A piece of soul - Singapore

Old Singapore
What do we feel when we look at the pictures of a place that we know, when the images date back to when we were not yet born? I can still remember what I felt the first time I saw some old pictures of Singapore. I looked at them, changed angle and read the caption: a comment, a date and the name of a place that I knew but couldn't recognize. My curiosity aroused, I returned to those places, convinced that I had missed something, because of carelessness or bad choice of the point of view. Roads, quarters, squares, bridges, wharves: the names had remained the same, anything else was unrecognizable.

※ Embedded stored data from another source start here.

Lemma linear_vested_machine p now :
  lv_begin_timestamp p < now → 0 ≤ lv_begin_timestamp p → now < 2 ^ 32 →
  0 ≤ lv_begin_balance p ≤ GRAPHENE_MAX_SHARE_SUPPLY → 0 ≤ lv_vesting_duration_seconds p →
  (let elapsed_seconds := now - lv_begin_timestamp p in
   if elapsed_seconds <? lv_vesting_duration_seconds p then
     to_uint64 (fc_u128 (fc_u128 (lv_begin_balance p) * elapsed_seconds) / lv_vesting_duration_seconds p)
   else lv_begin_balance p) = linear_vested p now.
Proof.
  intros Ht Ht0 Hn Hb Hd. pose proof (linear_vested_range p now Ht (proj1 Hb) Hd) as Hr.
  unfold linear_vested in *. cbv zeta in *. unfold GRAPHENE_MAX_SHARE_SUPPLY in Hb.
  destruct (Z.ltb_spec (now - lv_begin_timestamp p) (lv_vesting_duration_seconds p)); [|done].
  rewrite (fc_u128_small (lv_begin_balance p)) by lia.
  assert (0 ≤ lv_begin_balance p * (now - lv_begin_timestamp p) ≤ 1000000000000000 * 2 ^ 32).
  { split; [nia|]. apply Z.mul_le_mono_nonneg; lia. }
  rewrite fc_u128_small by lia. apply to_uint64_small. lia.
Qed.

(** The machine computes the exact amount. *)
Lemma linear_allowed_exact v p now x :
  vesting_ok v now → vb_policy v = linear_policy p →
  linear_get_allowed_withdraw p (mk_context (vb_balance v) now x) = Ok (mk_asset (available v now) (asset_id (vb_balance v))).
Proof.
  intros Hok Hp. pose proof (available_range v now Hok) as Hr. unfold available in *. rewrite Hp in *.
  destruct Hok as [Hn Hb Hpol]. rewrite Hp in Hpol. destruct Hpol as (Ht & Hbb & Hd & Hw).
  unfold linear_get_allowed_withdraw, linear_started in *. simpl in *.
  destruct (Z.ltb_spec (lv_begin_timestamp p) now) as [Hlt|]; simpl in *; [|done].
  destruct (lv_vesting_cliff_seconds p <=? now - lv_begin_timestamp p) eqn:E; simpl in *; [|done].
  pose proof (linear_vested_machine p now Hlt Ht (proj2 Hn) Hbb Hd) as E'. cbv zeta in E'. rewrite E'.
  rewrite safe_in by (apply max_shares_in64; lia). simpl. rewrite safe_in by (apply max_shares_in64; lia). done.
Qed.
(** ** Induction two by two *)
Lemma pairs_ind {A} (P : list A → Prop) :
  P [] → (∀ a, P [a]) → (∀ a b l, P l → P (a :: b :: l)) → ∀ l, P l.
Proof.
  intros H0 H1 H2. assert (∀ l, P l ∧ ∀ a, P (a :: l)) as Hl; [|by intros l; apply Hl].
  induction l as [|b l [IH IH']]; [by split|]. split; [apply IH'|]. intros a. by apply H2.
Qed.

Lemma next_level_leaves ts : concat (map leaves (next_level ts)) = concat (map leaves ts).
Proof. induction ts as [|a|a b ts IH] using pairs_ind; simpl; [done..|]. by rewrite IH, app_assoc. Qed.

Lemma next_level_length ts : length (next_level ts) = ((length ts + 1) / 2)%nat.
Proof.
  induction ts as [|a|a b ts IH] using pairs_ind; [done..|]. simpl length. rewrite IH.
  change (S (S (length ts)) + 1)%nat with (1 * 2 + (length ts + 1))%nat. by rewrite Nat.div_add_l.
Qed.
Lemma next_level_shrinks ts : (2 ≤ length ts → 1 ≤ length (next_level ts) < length ts)%nat.
Proof. intros Hl. rewrite next_level_length. pose proof (Nat.div_mod_eq (length ts + 1) 2). pose proof (Nat.mod_upper_bound (length ts + 1) 2). lia. Qed.

Lemma levels_leaves fuel : ∀ ts t, levels fuel ts = Some t → leaves t = concat (map leaves ts).
Proof.
  induction fuel as [|fuel IH]; intros [|a [|b ts]] t; simpl; try done; try (intros [= <-]; by rewrite app_nil_r).
  intros Ht%IH. change (branch a b :: next_level ts) with (next_level (a :: b :: ts)) in Ht.
  by rewrite next_level_leaves in Ht.
Qed.
Lemma levels_some fuel : ∀ ts, (1 ≤ length ts ≤ S fuel)%nat → is_Some (levels fuel ts).
Proof.
  induction fuel as [|fuel IH]; intros [|a [|b ts]] Hl; simpl in *; try lia; try by eexists.
  apply IH. pose proof (next_level_shrinks (a :: b :: ts)) as Hn. simpl in Hn. simpl. lia.
Qed.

I could place myself behind a column, stare at the view for minutes trying to get hold of some half-hidden detail, but there was no way to bringing back to life the foreshortened image of the photo, sometimes not even in part.
It's true that the same thing would happen pretty much everywhere if one looked at a sixty-year-old picture, but in Singapore the concept of restyling has been pushed to a level that might have never been reached anywhere else. Demolitions, renovation and restoration works, planning, experimentations, regulations, standardization, all this with only one goal in mind: the realization of a vision. The one of a hyper-modern, hi-tech, functional, organized, controlled, clean, safe, ordered city. And as none of these qualities has something to do with the past (actually they are all its children, but they don't need it anymore...ungrateful offspring), the heritage of that past has been ignored. Therefore anything that was not an obstacle has been molded and reshaped to meet the new requirements, whereas what was seen as a hindrance was removed outright. As a consequence the city-state has inevitably lost its character, got rid of a piece of soul, thinking perhaps that it could live off the body alone. The aseptic veil and the sophistication are things that you can see not only on buildings, restaurants and streets: you inhale them with the air you breathe, they brush against your face when you turn at a corner or cross a threshold. Singapore could have been a rich and advanced version of Rangoon, Malacca, Goa, Luang Prabang, Phuket town, Penang, Hoian. It decided to become the copy of some city fancied by a science-fiction writer instead. An imperfect copy, as they all are. And it did so without many scruples.
Perhaps the zealous authorities do feel some remorse though, if they love to retrieve these photos and show them in public, or if they organize some nostalgic old postcards exhibitions.
That's why I advise those foreign visitors who arrive to Singapore and are amazed by its organization, cleanliness and order, but most of all by its offer of cutting edge technology, to search for those images, watch them carefully, then turn around and look out, and ask themselves whether it was worth wiping off history in order to offer the tourists this life size scale model and lots of shop-windows filled with electronic trinkets that will arrive to their cities only a couple of months later. 
As for myself, this is one of those moments when I would like one of my favorite dreams to come true: getting hold of a time machine and travel back...years...back...back...decades, to when the photographer took those shots. Even a black and white, vaguely milky world would be fine.

2 comments:

goldenchapter said...

Hi, I would like to use the photo of the Old Singapore you have posted here and would like to get your permission to do so, if you are the owner of this picture, if not, please let me know who is. Thanks.

Fabio said...

Hi,
Thanks for contacting me.
It's not my picture, it's an old postcard. And you can find in the post itself the link to blog where I found it.